Castelvetia paused, allowing the room to fall silent. I’m sure that each one of the detectives already had a hypothesis about the case, but they chose to keep quiet, out of courtesy. The only sound was the scratching pencil of a man who looked as if he had slept in his clothes. He was overdressed not only for the room’s temperature but for the entire city’s as well.
“Who’s that guy taking notes?” I asked Baldone. “Castelvetia’s acolyte?”

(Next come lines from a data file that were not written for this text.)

Lemma sorted_app_newer (l1 l2 : list row) :
  StronglySorted newer (l1 ++ l2) ->
  forall x y, In x l1 -> In y l2 -> newer x y.
Proof using Type.
  induction l1 as [|a l1 IH]; intros Hs x y Hx Hy; [contradiction|].
  cbn [app] in Hs. inversion Hs as [|? ? Hs' Hall]; subst.
  destruct Hx as [->|Hx].
  - rewrite List.Forall_forall in Hall. apply Hall.
    apply in_or_app. right. exact Hy.
  - apply IH; assumption.
Qed.

Lemma sorted_firstn (n : nat) (l : list row) :
  StronglySorted newer l -> StronglySorted newer (firstn n l).
Proof using Type.
  intros Hs. revert n. induction Hs as [|a l Hs IH Hall]; intros [|n];
    cbn [firstn]; try constructor.
  - apply IH.
  - rewrite List.Forall_forall in *. intros x Hx. apply Hall.
    eapply In_firstn. exact Hx.
Qed.

Lemma sql_limit_sorted (n : Z) (l : list row) :
  StronglySorted newer l -> StronglySorted newer (sql_limit n l).
Proof using Type.
  unfold sql_limit. destruct (n <? 0); [auto | apply sorted_firstn].
Qed.

Lemma sql_limit_split (n : Z) (l : list row) :
  exists rest, l = sql_limit n l ++ rest.
Proof using Type.
  unfold sql_limit. destruct (n <? 0).
  - exists []. rewrite app_nil_r. reflexivity.
  - exists (skipn (Z.to_nat n) l). symmetry. apply firstn_skipn.
Qed.

Lemma sql_limit_all (n : Z) (l : list row) :
  n < 0 \/ Z.of_nat (length l) <= n -> sql_limit n l = l.
Proof using Type.
  unfold sql_limit. intros H. destruct (Z.ltb_spec n 0); [reflexivity|].
  apply firstn_all2. lia.
Qed.

End SelectMore.
Lemma wp_emit e p (Q : unit → proc → Prop) E :
  Q tt (mkProc (heap_calls p) (events p ++ [e])) → wp (emit e) p Q E.
Proof. done. Qed.

Lemma wp_checked_alloc what p (Q : unit → proc → Prop) (E : proc → Prop) :
  Q tt (mkProc (S (heap_calls p)) (events p)) →
  E (mkProc (S (heap_calls p)) (events p ++ [Perror what])) →
  wp (checked_alloc what) p Q E.
Proof.
  intros HQ HE. unfold wp, checked_alloc, bind, heap_request.
  by destruct (heap (heap_calls p)).
Qed.

Lemma wp_int_result z p (Q : Z → proc → Prop) E : Q z p → wp (int_result z) p Q E.
Proof. intros HQ. unfold wp, int_result. by case_decide. Qed.

(** ** [add_url] *)

Lemma add_url_null set p : add_url set None p = Ret (0%Z, set) p.
Proof. done. Qed.

Lemma add_url_empty set p : add_url set (Some []) p = Ret (0%Z, set) p.
Proof. done. Qed.

Lemma scan_seen (l : list cstring) u :
  u ∈ l → existsb (λ v, bool_decide (strcmp v u = 0%Z)) l = true.
Proof.
  intros Hu. apply existsb_exists. exists u. split; [by apply list_elem_of_In|].
  apply bool_decide_eq_true, strcmp_refl.
Qed.

Lemma scan_fresh (l : list cstring) u :
  cstr u → Forall cstr l → u ∉ l →
  existsb (λ v, bool_decide (strcmp v u = 0%Z)) l = false.
Proof.
  intros Hu Hl Hn. apply not_true_is_false. intros H.
  apply existsb_exists in H as (v & Hv & E). apply list_elem_of_In in Hv.
  apply bool_decide_eq_true in E. rewrite Forall_forall in Hl.
  apply strcmp_eq in E; [|by apply Hl|done]. by subst.
Qed.

Lemma scan_found (l : list cstring) u :
  existsb (λ v, bool_decide (strcmp v u = 0%Z)) l = false → u ∉ l.
Proof.
  intros H Hu. by rewrite scan_seen in H.
Qed.

Lemma take_wf set : URLSet_wf set → take (Z.to_nat (count set)) (urls set) = urls set.
Proof. intros H. apply take_ge. rewrite H. lia. Qed.

Lemma add_url_seen set u p :
  URLSet_wf set → u ∈ urls set → add_url set (Some u) p = Ret (0%Z, set) p.
Proof.
  intros Hwf Hu. unfold add_url. case_decide; [done|].
  by rewrite take_wf, scan_seen.
Qed.

Lemma max_spec a b : max a b = Z.max a b.
Proof. unfold max. destruct (Z.gtb_spec a b); lia. Qed.

Lemma added_wf set u : URLSet_wf set → URLSet_wf (added set u).
Proof. unfold URLSet_wf. simpl. rewrite length_app. simpl. lia. Qed.

Lemma add_url_fresh set u p :
  URLSet_wf set → (2 * count set ≤ INT_MAX)%Z →
  cstr u → Forall cstr (urls set) → u ≠ [] → u ∉ urls set →
  runs (add_url set (Some u)) p (1%Z, added set u) [].
Proof.
  intros Hwf Hc Hu Hl Hne Hfresh. unfold add_url, added.
  assert (char_at u 0 ≠ NUL) as H0.
  { destruct u as [|c u]; [done|]. apply cstr_cons in Hu as [? _]. done. }
  rewrite decide_False by done. rewrite take_wf, scan_fresh by done.
  assert (0 ≤ count set)%Z by (rewrite Hwf; lia).
  assert (array_store (urls set) (count set) u = urls set ++ [u]) as Hst.
  { unfold array_store. by rewrite take_wf. }
  case_decide as Hcap.
  - eapply runs_bind_nil.
    { eapply runs_bind_nil; [apply runs_int_result; simpl; unfold INT_MAX in *; lia|].
      intros p1. eapply runs_bind_nil; [apply runs_checked_alloc|].
      intros p2. apply runs_ret. }
    intros p1. eapply runs_bind_nil; [apply runs_checked_alloc|].
    intros p2. eapply runs_bind_nil; [apply runs_int_result; simpl; unfold INT_MAX in *; lia|].
    intros p3. simpl. rewrite Hst. apply runs_ret.
  - eapply runs_bind_nil; [apply runs_ret|].
    intros p1. eapply runs_bind_nil; [apply runs_checked_alloc|].
    intros p2. eapply runs_bind_nil; [apply runs_int_result; simpl; unfold INT_MAX in *; lia|].
    intros p3. rewrite Hst. apply runs_ret.
Qed.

“No, that’s Grimas, the editor-in-chief of Traces. He is going to publish a synopsis of our talks in his magazine. At least, until the fighting starts.”
At Craig’s house I had seen an old copy of Traces. It was a lushly produced publication, printed on heavy paper, but I still preferred The Key to Crime, with its yellowing pages, crowded typography, and the ink drawings that had made such an impression on me as a child. I still remember the staring eyes of a hanged man, a trunk with a hand coming out of it, a woman’s head in a hatbox…
“And how did the final picture emerge?” asked Caleb Lawson.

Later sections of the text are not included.